I certainly don’t disagree with your basic premise, especially the way the DOJ and other politicians were involved. I do take issue with the ensuing pork barrel political things that have gained traction on behalf of special interests in the aftermath to the detriment of the stated goals.
Now that I’ve vented, I would ask someone with research “know-how” to look into the issue of how many billions of dollars the various states have realized by forcing “a minority population” to pay for the services the tobacco industry punitive damages were supposed to pay for in the first place I refer to the taxes levied with increasing frequency, supposedly to cover the same things the tobacco companies paid for.
Realizing this rant may be considered inflammatory and already ripe for deletion I might as well go on and cite some examples with the caveat it is meant to high light the moral ambiguity re scapegoating too many people seem to revel in:
Prior to the tobacco “settlement” a pack of cigarettes cost from about 60 to 70 cents plus state and local taxes. I can only refer to
Arizona tobacco taxes but I know they are higher in some states. Those “special” “pork barrel” taxes alone are now at least $2.00 a pack and the state and local taxes are added, not just to the original price but to the “special” tax at the rate of at least 7%. Tax the tax.
Now let’s see, there are also other consumer consumption products that the public has been warned about and admittedly get press attention.
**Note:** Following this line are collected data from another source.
(** [ring_loop] is the [while] loop of lines 179-190. *)
Lemma ring_loop_unfold N ring_count :
  ring_loop N ring_count =
    if bool_decide (ring_count < N) then
      let* ring := ring_event_wait 7 in
      if (ring : bool) then
        print (" > > > Ring count: " +:+ pretty (ring_count + 1));;
        ring_loop N (ring_count + 1)
      else
        print " > > > Ringing stopped: Caller hung up or callee answered";;
        ret (false, ring_count)
    else ret (true, ring_count).
Proof.
  unfold ring_loop. case_bool_decide as Hlt.
  - replace (Z.to_nat (N - ring_count)) with (S (Z.to_nat (N - (ring_count + 1)))) by lia.
    simpl. by rewrite bool_decide_true.
  - destruct (Z.to_nat (N - ring_count)); simpl; by rewrite bool_decide_false.
Qed.

Lemma ring_signals_length n w : length (ring_signals n w) = n.
Proof.
  revert w. induction n as [|n IH]; intros w; simpl; [done|].
  destruct (modem_ring_event_wait 7 w) as [ring w1]. simpl. by rewrite IH.
Qed.

(** The loop in full: its result, the world it leaves and its trace, from
    the outcomes of the waits. *)
Lemma ring_loop_spec n N ring_count w :
  n = Z.to_nat (N - ring_count) →
  let signals := ring_signals n w in
  let ok := forallb id signals in
  let waits := if ok then rings_heard signals else S (rings_heard signals) in
  result_of (ring_loop N ring_count w) = Ret (ok, ring_count + Z.of_nat (rings_heard signals)) ∧
  world_of (ring_loop N ring_count w) = after_waits waits w ∧
  count is_ring_wait (trace_of (ring_loop N ring_count w)) = waits ∧
  Forall (λ e, e = ERingWait 7 ∨ is_print e = true) (trace_of (ring_loop N ring_count w)).
Proof.
  revert ring_count w. induction n as [|n IH]; intros ring_count w Hn;
    rewrite ring_loop_unfold.
  - rewrite bool_decide_false by lia. simpl.
    unfold result_of, world_of, trace_of. simpl.
    split_and!; [f_equal; f_equal; lia|done..].
  - rewrite bool_decide_true by lia.
    unfold bind, ring_event_wait, invoke, print, emit, ret. simpl.
    destruct (modem_ring_event_wait 7 w) as [[] w1] eqn:Hwait; simpl.
    + destruct (IH (ring_count + 1) w1 ltac:(lia)) as (Hr & Hw & Hc & Ht).
      unfold result_of, world_of, trace_of in *.
      destruct (ring_loop N (ring_count + 1) w1) as [[r w2] t]. simpl in *.
      subst r w2. split_and!.
      * f_equal. f_equal. lia.
      * destruct (forallb id (ring_signals n w1)); simpl; by rewrite Hwait.
      * rewrite Hc. by destruct (forallb id (ring_signals n w1)).
      * constructor; [by left|]. constructor; [by right|]. done.
    + unfold result_of, world_of, trace_of. simpl. rewrite Hwait.
      split_and!; [f_equal; f_equal; lia|done..|].
      constructor; [by left|]. constructor; [by right|]. constructor.
Qed.

(** C4, as the code has it. With [rings_before_answer <= 1] the ring wait
    says "ok to answer" at once, without a wait on the ring event.
    Otherwise it says "ok to answer" exactly when the
    [rings_before_answer - 1] waits on the ring event all return [True],
    and it stops at the first wait that times out: that wait is the last
    one it performs.  What a wait returns is all the loop knows of the
    ringing. *)
Theorem ring_wait_eligibility N w :
  let signals := ring_signals (Z.to_nat (N - 1)) w in
  let ok_to_answer := forallb id signals in
  length signals = Z.to_nat (N - 1) ∧
  result_of (ring_loop N 1 w) = Ret (ok_to_answer, 1 + Z.of_nat (rings_heard signals)) ∧
  count is_ring_wait (trace_of (ring_loop N 1 w))
    = (if ok_to_answer then rings_heard signals else S (rings_heard signals)) ∧
  (N ≤ 1 → ring_loop N 1 w = (Ret (true, 1), w, [])).
Proof.
  simpl. destruct (ring_loop_spec (Z.to_nat (N - 1)) N 1 w eq_refl) as (Hr & _ & Hc & _).
  split_and!; [apply ring_signals_length|done..|].
  intros HN. rewrite ring_loop_unfold. by rewrite bool_decide_false by lia.
Qed.

End RingWait.

(** *** The ring event as a [threading.Event] *)

Lemma event_wait_set ev : flag ev = true → event_wait ev = (true, ev).
Proof. intros Hf. unfold event_wait. by rewrite Hf. Qed.

Lemma ring_signals_set n ev :
  flag ev = true →
  ring_signals (collaborators:=ring_event_world) n ev = replicate n true ∧
  after_waits (collaborators:=ring_event_world) n ev = ev.
Proof.
  intros Hf. induction n as [|n [IH1 IH2]]; simpl; [done|].
  rewrite event_wait_set by done. simpl. by rewrite IH1, IH2.
Qed.

Lemma rings_heard_replicate n : rings_heard (replicate n true) = n.
Proof. induction n as [|n IH]; simpl; by rewrite ?IH. Qed.

Lemma forallb_replicate n : forallb id (replicate n true) = true.
Proof. by induction n. Qed.

(** C5, as the code has it. The ring wait never resets the ring event: all
    it does with the modem is wait on the event, with a timeout of 7, and
    the world it leaves is the one those waits leave.  The reset is left to
    whoever sets the event: when the event is a [threading.Event] whose
    flag is still set as a wait begins, that wait and all the later ones
    return at once, the rings are counted up to [rings_before_answer], and
    the event is left as it was. *)
Theorem ring_loop_only_waits :
  (∀ W (collaborators : Collaborators W) N ring_count (w : W),
     let t := trace_of (ring_loop N ring_count w) in
     Forall (λ e, e = ERingWait 7 ∨ is_print e = true) t ∧
     world_of (ring_loop N ring_count w) = after_waits (count is_ring_wait t) w) ∧
  (∀ N ev,
     flag ev = true →
     result_of (ring_loop (collaborators:=ring_event_world) N 1 ev) = Ret (true, Z.max N 1) ∧
     world_of (ring_loop (collaborators:=ring_event_world) N 1 ev) = ev).
Proof.
  split.
  - intros W collaborators N ring_count w. simpl.
    destruct (ring_loop_spec (Z.to_nat (N - ring_count)) N ring_count w eq_refl)
      as (_ & Hw & Hc & Ht).
    split; [done|]. by rewrite Hc.
  - intros N ev Hf.
    destruct (ring_loop_spec (collaborators:=ring_event_world) (Z.to_nat (N - 1)) N 1 ev eq_refl)
      as (Hr & Hw & _ & _).
    destruct (ring_signals_set (Z.to_nat (N - 1)) ev Hf) as [Hs _].
    rewrite Hs, forallb_replicate, rings_heard_replicate in *.
    split.
    + rewrite Hr. f_equal. f_equal. lia.
    + rewrite Hw. by apply ring_signals_set.
Qed.

(** ** The call screening *)

Section Screening.
Context {W : Type} {collaborators : Collaborators W}.
Implicit Types (screening_mode : list string) (caller : caller) (w : W).

(** Exactly one of the three flags is set. *)
Lemma screen_caller_one_category screening_mode caller w s w1 t :
  screen_caller screening_mode caller w = (Ret s, w1, t) →
  (caller_permitted s, caller_screened s, caller_blocked s) = (true, false, false) ∧ action s = "Permitted"
  ∨ (caller_permitted s, caller_screened s, caller_blocked s) = (false, true, false) ∧ action s = "Screened"
  ∨ (caller_permitted s, caller_screened s, caller_blocked s) = (false, false, true) ∧ action s = "Blocked".
Proof.
  unfold screen_caller, bind, invoke, print, emit, ret.
  repeat case_match; intros; simplify_eq; simpl in *; simplify_eq; eauto.
Qed.


Lemma screen_caller_emits screening_mode caller :
  emits (λ e, is_pick_up e = false ∧ is_log_caller e = false ∧ is_queue_get e = false)
    (screen_caller screening_mode caller).
Proof.
  unfold screen_caller. emits_with done.
Qed.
Just a short list, soft drinks, Coke and Pepsi among others, fast foods, big Macs, among others, cookies, potato chips ad infinitum. How about just a one cent tax on a six pack of soda, a one cent tax on a package of cookies or potato chips, etc. How much would that bring in to address the problems. Oh! well the majority of people consume those so let’s not pay attention. It’s easier to join the “moral majority” when it comes to taxes. Besides, smoking offends me! Okay, It makes sense to restrict smoking in certain areas. However, it’s absurd for each and every individual to define what such “designated’ space should be. Oh, forgot.it shouldn’t even come up to the old and abolished standard of “Separate but Equal”.
If anyone has even got this far or this is even posted, I wholeheartedly agree the political aspects of the supposed DOJ/political investigation or whatever it was regarding the tobacco companies was a travesty. What I object to is the political theft and mismanagement of the pork barrel taxes subsequently being collected by and for the state politicos and their hangers on.
Karl’s political shop? Oh no, no, this is all an innocent misunderstanding. The emails referring to “Karl’s shop” were talking about Karl’s *flower* shop. I’m sure this will all be cleared up soon.
What about the Inspector General at DOJ? Perhaps the supposedly independent IG should be looking into all this. Is there a procedure for outside parties to bring things formally to the IG’s attention? Why not use that procedure? Or ask the IG to testify to Congress about what he’s doing about all this?